Problem details: Each of the entries beneath this task should be written out exactly.
----- Input -----
(* ===== verification/SqliteMetering.v ===== *)
(** * The SQLite usage stores

    `src/src/asap/economics/storage.py` (SQLiteMeteringStorage) and the recording
    and querying half of `src/src/asap/state/stores/sqlite.py`
    (SQLiteMeteringStore): the `usage_events` table both share, its rows, the
    WHERE clause of a query, `ORDER BY timestamp LIMIT ? OFFSET ?`, the aggregates
    and the summary over what a query returns, the statistics and the purge.
    Compared with the in-memory storage of [Metering].  The column is text:
    SQLite compares the ISO texts of the timestamps, which is the order of the
    instants only among timestamps of one offset ([mixed_offsets_diverge]), so the
    two storages are compared on events and bounds that share one.  `ORDER BY
    timestamp` says nothing about events with equal timestamps, so a query is
    compared on events whose timestamps differ; the aggregates do not depend on
    the order and are compared on all events. *)

From Stdlib Require Import ZArith Lia Ascii String.
From stdpp Require Import base tactics list gmap strings sorting.
From S2P Require Import Prelude PyValue Digest IsoText Sqlite Identity EnvelopeGuard AuditChain Metering.
Open Scope Z_scope.
Open Scope asap_scope.

Record usage_row : Type := mkUsageRow {
  ur_id : string; ur_task_id : string; ur_agent_id : string; ur_consumer_id : string;
  ur_metrics : string; ur_timestamp : string }.

(** `MeteringQuery` field to WHERE fragment. *)
Definition _USAGE_EVENTS_WHERE : list (string * string) :=
  [("agent_id", "agent_id = ?"); ("consumer_id", "consumer_id = ?"); ("task_id", "task_id = ?");
   ("start", "timestamp >= ?"); ("end", "timestamp <= ?")]%string.

(** What the fragments say of a row. *)
Definition usage_sem (fragment value : string) (r : usage_row) : bool :=
  if String.eqb fragment "agent_id = ?" then String.eqb (ur_agent_id r) value
  else if String.eqb fragment "consumer_id = ?" then String.eqb (ur_consumer_id r) value
  else if String.eqb fragment "task_id = ?" then String.eqb (ur_task_id r) value
  else if String.eqb fragment "timestamp >= ?" then
    match text_cmp (ur_timestamp r) value with Lt => false | _ => true end
  else match text_cmp (ur_timestamp r) value with Gt => false | _ => true end.

Definition _filters_to_where (f : MeteringQuery) : list (string * option string) :=
  [("agent_id", q_agent_id f); ("consumer_id", q_consumer_id f); ("task_id", q_task_id f);
   ("start", option_map isoformat_dt (q_start f)); ("end", option_map isoformat_dt (q_end f))]%string.

Section Rows.
  Context `{PyRuntime} `{Readers}.

Definition metrics_object (m : UsageMetrics) : json :=
  JObj [("tokens_in", JInt (u_tokens_in m)); ("tokens_out", JInt (u_tokens_out m));
        ("duration_ms", JInt (u_duration_ms m)); ("api_calls", JInt (u_api_calls m))]%string.

Definition metrics_text (m : UsageMetrics) : string := json_dumps float_repr ", " ": " false (metrics_object m).

Definition _metrics_to_row (m : UsageMetrics) (event_id : string) : usage_row :=
  mkUsageRow event_id (u_task_id m) (u_agent_id m) (u_consumer_id m) (metrics_text m) (isoformat_dt (u_timestamp m)).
-----
Solution:
(* ===== verification/SqliteMetering.v ===== *)
(** * The SQLite usage stores

    `src/src/asap/economics/storage.py` (SQLiteMeteringStorage) and the recording
    and querying half of `src/src/asap/state/stores/sqlite.py`
    (SQLiteMeteringStore): the `usage_events` table both share, its rows, the
    WHERE clause of a query, `ORDER BY timestamp LIMIT ? OFFSET ?`, the aggregates
    and the summary over what a query returns, the statistics and the purge.
    Compared with the in-memory storage of [Metering].  The column is text:
    SQLite compares the ISO texts of the timestamps, which is the order of the
    instants only among timestamps of one offset ([mixed_offsets_diverge]), so the
    two storages are compared on events and bounds that share one.  `ORDER BY
    timestamp` says nothing about events with equal timestamps, so a query is
    compared on events whose timestamps differ; the aggregates do not depend on
    the order and are compared on all events. *)

From Stdlib Require Import ZArith Lia Ascii String.
From stdpp Require Import base tactics list gmap strings sorting.
From S2P Require Import Prelude PyValue Digest IsoText Sqlite Identity EnvelopeGuard AuditChain Metering.
Open Scope Z_scope.
Open Scope asap_scope.

Record usage_row : Type := mkUsageRow {
  ur_id : string; ur_task_id : string; ur_agent_id : string; ur_consumer_id : string;
  ur_metrics : string; ur_timestamp : string }.

(** `MeteringQuery` field to WHERE fragment. *)
Definition _USAGE_EVENTS_WHERE : list (string * string) :=
  [("agent_id", "agent_id = ?"); ("consumer_id", "consumer_id = ?"); ("task_id", "task_id = ?");
   ("start", "timestamp >= ?"); ("end", "timestamp <= ?")]%string.

(** What the fragments say of a row. *)
Definition usage_sem (fragment value : string) (r : usage_row) : bool :=
  if String.eqb fragment "agent_id = ?" then String.eqb (ur_agent_id r) value
  else if String.eqb fragment "consumer_id = ?" then String.eqb (ur_consumer_id r) value
  else if String.eqb fragment "task_id = ?" then String.eqb (ur_task_id r) value
  else if String.eqb fragment "timestamp >= ?" then
    match text_cmp (ur_timestamp r) value with Lt => false | _ => true end
  else match text_cmp (ur_timestamp r) value with Gt => false | _ => true end.

Definition _filters_to_where (f : MeteringQuery) : list (string * option string) :=
  [("agent_id", q_agent_id f); ("consumer_id", q_consumer_id f); ("task_id", q_task_id f);
   ("start", option_map isoformat_dt (q_start f)); ("end", option_map isoformat_dt (q_end f))]%string.

Section Rows.
  Context `{PyRuntime} `{Readers}.

Definition metrics_object (m : UsageMetrics) : json :=
  JObj [("tokens_in", JInt (u_tokens_in m)); ("tokens_out", JInt (u_tokens_out m));
        ("duration_ms", JInt (u_duration_ms m)); ("api_calls", JInt (u_api_calls m))]%string.

Definition metrics_text (m : UsageMetrics) : string := json_dumps float_repr ", " ": " false (metrics_object m).

Definition _metrics_to_row (m : UsageMetrics) (event_id : string) : usage_row :=
  mkUsageRow event_id (u_task_id m) (u_agent_id m) (u_consumer_id m) (metrics_text m) (isoformat_dt (u_timestamp m)).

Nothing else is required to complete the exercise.